В субботний день занятий было меньше. Прямо из института Вика позвонила Гене и попросила о встрече. Раньше в подобной просьбе она не усмотрела бы ничего предосудительного, но тут почему-то подумала, что излишне навязчива, и вполне возможно, что на этот вечер у него есть свои планы. Но его голос был как всегда приветлив, и это успокоило Вику.
Гена ждал её внизу, у ступеней.
– Ну, и куда мы идем в этот раз? – подал он ей руку, когда она спускалась со ступеней общежития.
– Пока никуда. Просто, мне надо тебя кое о чем спросить…
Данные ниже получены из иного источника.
Lemma fields_ok cs : chars_ok cs → fits cs → fields cs.
Proof.
  induction cs as [|c cs IH] using rev_ind; intros Hcs Hf; [by constructor|]. pose proof Hf as [Hf' _]%fits_app.
  apply Forall_app in Hcs as [Hcs Hc]. apply Forall_inv in Hc. destruct (IH Hcs Hf') as [E1 E2 E3 E4 E5 E6].
  destruct (run_ok cs Hf') as [Hb _]. unfold fits in Hf. rewrite encode_snoc_length, Nat2N.inj_add in Hf. destruct (char_sizes c).
  assert (utf16_len (encode (cs ++ [c])) = utf16_len (encode cs) + char_len_utf16 c) as Hu.
  { rewrite encode_snoc, utf16_len_app, utf16_len_char; [done|done|by apply encode_utf8]. }
  destruct (decide (c = char_newline)) as [Hn|Hn].
  - destruct (snoc_newline cs c Hc Hn) as (L1 & L2 & L3). pose proof (first_count_snoc cs c Hcs Hc) as Hfc.
    assert (run (cs ++ [c]) = mkSummary (s_len (run cs)) (S (s_chars (run cs))) (s_len_utf16 (run cs) + 1)
      (mkPoint (row (s_lines (run cs)) + 1) 0) (first_line_chars (run cs)) 0 0 (longest_row (run cs)) (longest_row_chars (run cs))) as Hr.
    { rewrite run_snoc, Hn. eapply from_newline; [done|]. unfold is_u32 in *. lia. }
    constructor; rewrite Hr; cbn [s_chars s_len_utf16 s_lines first_line_chars last_line_chars last_line_len_utf16].
    + rewrite E1, length_app. cbn. lia.
    + by rewrite E2, Hu, Hn.
    + rewrite E3. unfold point_of. cbn [row]. rewrite L1, L2. f_equal. lia.
    + rewrite E4, Hfc. rewrite decide_True by done. by destruct (_ =? 0).
    + unfold last_count. rewrite drop_ge; [done|]. rewrite L2. autorewrite with bits. lia.
    + unfold tail_units. rewrite drop_ge; [done|]. rewrite L2. autorewrite with bits. lia.
  - destruct (snoc_flat cs c Hc Hn) as (L1 & L2 & L3). pose proof (first_count_snoc cs c Hcs Hc) as Hfc.
    pose proof (from_other _ (run cs) c Hb Hf Hn) as Hr. rewrite <- run_snoc in Hr.
    constructor; rewrite Hr; cbn [s_chars s_len_utf16 s_lines first_line_chars last_line_chars last_line_len_utf16].
    + rewrite E1, length_app. cbn. lia.
    + by rewrite E2, Hu.
    + rewrite E3. unfold point_of. cbn [row column]. rewrite L1, L2. f_equal. lia.
    + rewrite E3, E4, E5, Hfc, decide_False by done. unfold point_of. cbn [row].
      destruct (Nat.eqb_spec (line_count (encode cs)) 0) as [Hz|Hz]; destruct (N.eqb_spec (N.of_nat (line_count (encode cs))) 0); try lia.
      rewrite <- single_line by done. lia.
    + rewrite E5. unfold last_count. rewrite chars_bits_snoc, drop_snoc, chars_bits_char by (done || apply chars_bits_length). lia.
    + rewrite E6. unfold tail_units. rewrite utf16_bits_snoc, drop_snoc by (done || apply utf16_bits_length).
      fold (utf16_len (encode_char c)). rewrite utf16_len_char by done. lia.
Qed.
– Так мы будем стоять прямо здесь?
– Нет, давай прогуляемся.
День клонился к вечеру, и предзакатное солнце ласково пригревало лица. На небе огромными белоснежными айсбергами неподвижно застыли редкие облака, высоко, казалось, под самыми облаками, купалась в прозрачной небесной глубине стая голубей. Навстречу, со стороны реки, шли люди, утомленные жарким днем, проведенным на пляже. Светлые широкополые шляпы, белые кепи со слюдяными цветными козырьками, покрасневшая от жара дневного солнца кожа… На мужчинах – шорты, светлые брюки, футболки и майки; на женщинах и девушках – короткие юбки, свободные блузки, легкие, полупрозрачные платья. Субботний вечер знойного дня. На проезжей части – шум автотранспорта, повизгивание тормозов, разреженный синеватый дым и запах выхлопных газов; с другой стороны улицы от трамвайных путей – лязг перегруженных трамваев.
– Я бы хотела продолжить наш вчерашний разговор, – сказала Вика.
– Будет лучше, если мы где-нибудь присядем.
– Давай лучше на другую улицу свернем…
Они свернули на менее оживленную тенистую улицу, всю в уютной зелени каштанов.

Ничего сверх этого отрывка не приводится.